Chapitre 1 - Le programme
J'entends une voix lointaine et joyeuse. Mais qui peut bien être de cette humeur en pleine nuit? J'essaie de me rendormir mais maintenant c'est de la musique que j'entends. Non mais, franchement, faut pas exagérer non plus, certaines personnes voudraient bien rester dans les bras de Morphée! Quelle heure est-il? Je tourne la tête du côté du réveil. J'ai le cerveau complètement embrumé. Je grogne un peu mais me force à ouvrir un œil. 5H30. Donc le bruit qui m'embête c'est simplement le réveil. Pfff, pas envie de me lever. Je me suis couchée à 23h00 hier. C'est pas humain.
- Allez, courage. C'est ta dernière année ma vieille.
Je veux devenir assistante sociale mais les études en filière normale coûtent cher et je n'ai pas les moyens. J'ai donc décidé de les suivre en horaires décalés. Elles durent trois ans. Les deux premières années, j'ai pu rester vivre chez mes parents. L'avantage, c'est que j'ai pu suivre les cours tout en faisant des petits jobs par-ci par-là, ce qui m'a permis de mettre le maximum d'argent de côté.

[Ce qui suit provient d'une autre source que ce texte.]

(** ** A sampler that makes no Gibbs step *)

Lemma updates_no_step (self : PersistentCDSampler) (w : world) :
  (steps self <= 0)%Z ->
  fst (updates self w) = Raise (UnboundLocalError "_locals").
Proof.
  intros Hk. unfold updates.
  replace (Z.to_nat (steps self)) with 0%nat by lia. simpl.
  unfold bind at 1. unfold with_stream, ret.
  unfold bind at 1. unfold get_h_sample.
  now destruct (h_sample_attr w !! object_id (rbm self)).
Qed.

(** X8: with a sampler of zero or negative [steps], [training_updates]
    raises the [UnboundLocalError] of the sampler, whatever the minibatch,
    the model and the optimizer are, and still leaves the attribute
    [h_sample] on the model of the sampler. *)
Theorem X8_training_updates_no_step
  (visible_batch : matrix) (m : model) (sampler : PersistentCDSampler)
  (optimizer : Optimizer) (w : world) :
  (steps sampler <= 0)%Z ->
  fst (training_updates visible_batch m sampler optimizer w) =
    Raise (UnboundLocalError "_locals") /\
  is_Some
    (h_sample_attr (snd (training_updates visible_batch m sampler optimizer w))
       !! object_id (rbm sampler)).
Proof.
  intros Hk.
  pose proof (updates_no_step sampler w Hk) as Hr.
  pose proof (updates_world sampler w) as Hw.
  unfold training_updates, bind.
  destruct (updates sampler w) as [[[upd s']|e] w'] eqn:Hu;
    simpl in Hr, Hw; [discriminate|].
  injection Hr as ->. simpl. split; [reflexivity|].
  rewrite Hw, h_sample_attr_world_after. eauto.
Qed.

(** ** The constructors *)

Lemma draw_vector_Forall {St} (draw : St -> Q * St) (P : Q -> Prop) :
  (forall s, P (fst (draw s))) ->
  forall n s, Forall P (fst (draw_vector draw n s)).
Proof.
  intros Hdraw. induction n as [|n IH]; intros s; simpl; [constructor|].
  specialize (Hdraw s). destruct (draw s) as [x s1]. specialize (IH s1).
  destruct (draw_vector draw n s1) as [xs s2]. simpl in *.
  now constructor.
Qed.

Lemma draw_matrix_all_entries {St} (draw : St -> Q * St) (P : Q -> Prop) :
  (forall s, P (fst (draw s))) ->
  forall size s, all_entries P (fst (draw_matrix draw size s)).
Proof.
  intros Hdraw [r c] s. unfold draw_matrix, all_entries. simpl.
  revert s. induction r as [|r IH]; intros s; simpl; [constructor|].
  pose proof (draw_vector_Forall draw P Hdraw c s) as Hrow.
  destruct (draw_vector draw c s) as [row s1]. specialize (IH s1).
  destruct (draw_rows draw r c s1) as [rows s2]. simpl in *.
  now constructor.
Qed.

Lemma entry_all_entries (P : Q -> Prop) (a : matrix) (i j : nat) :
  all_entries P a -> P 0%Q -> P (entry a i j).
Proof.
  intros Ha H0'. unfold entry, all_entries in *.
  destruct (nth_in_or_default i (mrows a) []) as [Hin|Heq].
  - rewrite Forall_forall in Ha. apply list_elem_of_In, Ha in Hin.
    destruct (nth_in_or_default j (nth i (mrows a) []) 0%Q) as [Hin'|Heq'].
    + rewrite Forall_forall in Hin. apply Hin. now apply list_elem_of_In.
    + now rewrite Heq'.
  - rewrite Heq. now destruct j.
Qed.

Lemma initial_weight_bound (u irange : Q) :
  (0 <= u <= 1)%Q -> (0 <= irange)%Q ->
  (- (irange / 2) <= ((1 # 2) - u) * irange <= irange / 2)%Q.
Proof.
  intros [H1' H2'] H3'.
  assert (Ha : (0 <= u * irange)%Q) by now apply Qmult_le_0_compat.
  assert (Hb : (0 <= (1 - u) * irange)%Q).
  { apply Qmult_le_0_compat; [|exact H3']. lra. }
  assert (E : (irange / 2 == (1 # 2) * irange)%Q) by field.
  rewrite E. split; lra.
Qed.

(** What [RBM(...)] returns, in full. *)
Lemma new_RBM_result (nv nh bs : nat) (irange : Q) (rng : rng_arg) (w : world) :
  is_rng_int rng = false ->
  let st := match rng with
            | rng_object st => st
            | _ => RandomState_of_seed 1001
            end in
  let id := next_id w in
  let x := fst (draw_matrix random_sample (nv, nh) st) in
  new_RBM nv nh bs irange rng w =
  (Ok (RBM id
         {| visbias := Shared (Pos.succ id) "vb" (zeros1 nv);
            hidbias := Shared (Pos.succ (Pos.succ id)) "hb" (zeros1 nh);
            weights :=
              Shared (Pos.succ (Pos.succ (Pos.succ id))) "W"
                (map_matrix (fun u => ((1 # 2) - u) * irange)%Q x);
            batch_size := bs; nhid := nh; nvis := nv |},
       match rng with
       | rng_object _ =>
           rng_object (snd (draw_matrix random_sample (nv, nh) st))
       | _ => rng_None
       end),
   {| next_id := Pos.succ (Pos.succ (Pos.succ (Pos.succ id)));
      h_sample_attr := h_sample_attr w |}).
Proof.
  intros Hrng st id x. unfold new_RBM, RBM__init__.
  destruct rng as [|seed|st0]; [|discriminate|];
    unfold bind, fresh_id, sharedX, bind, fresh_id, ret, rand; simpl;
    subst x st; simpl;
    now destruct (draw_matrix random_sample (nv, nh) _).
Qed.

Cette année est un peu différente. Je dois effectuer un stage en même temps que mes cours du soir. J'en ai vite trouvé un dans un centre de revalidation de l'armée. Mes parents n'habitant pas tout près de ce dernier, j'ai dû louer un petit appartement. Heureusement pour moi, ce stage est rémunéré. Bon, c'est vrai que l'argent que je gagne n'est pas élevé mais grâce à ça et à ce que j'ai pu économisé les deux dernières années, je m'en sors. En plus de l'avantage pécuniaire, j'adore les personnes avec qui je travaille, aussi bien le personnel que les patients d'ailleurs.
Le centre est divisé en deux parties. La première qui accueille des personnes pour y vivre, un peu comme une maison de retraite et la deuxième dans laquelle je suis affectée. Dans cette dernière, nous nous occupons des militaires de tout âge qui viennent ici le temps de récupérer après une hospitalisation et qui doivent encore recevoir des soins. Le moins que nous puissions dire est que leur vie au sein de l'armée n'a pas été facile. Au-delà des blessures physiques, ils ont pour la plupart des séquelles psychologiques dues à toutes leurs missions. Bien évidemment, ces dernières sont bien dissimulées. Il ne doit pas être facile de parler de ce qu'ils ont vu ou fait. Ce qui renforce un peu plus mon admiration pour tous ces hommes qui se sont battus pour nous et qui continuent à se battre maintenant pour retrouver une vie à peu près normale. En parlant d'eux, il faut vraiment que je me mette en route ou sinon je vais être en retard.
Je me lève et me dirige vers la salle de bain. Je vais ensuite déjeuner et boire une bonne tasse de thé chaud. Je file prendre ma douche. J'espère qu'elle me remettra les idées en place. Après deux mois à suivre ce rythme de fou, je n'en peux déjà plus. Ça promet pour après. Je m'habille, prends mes affaires et quitte l'appartement. C'est parti pour une autre journée.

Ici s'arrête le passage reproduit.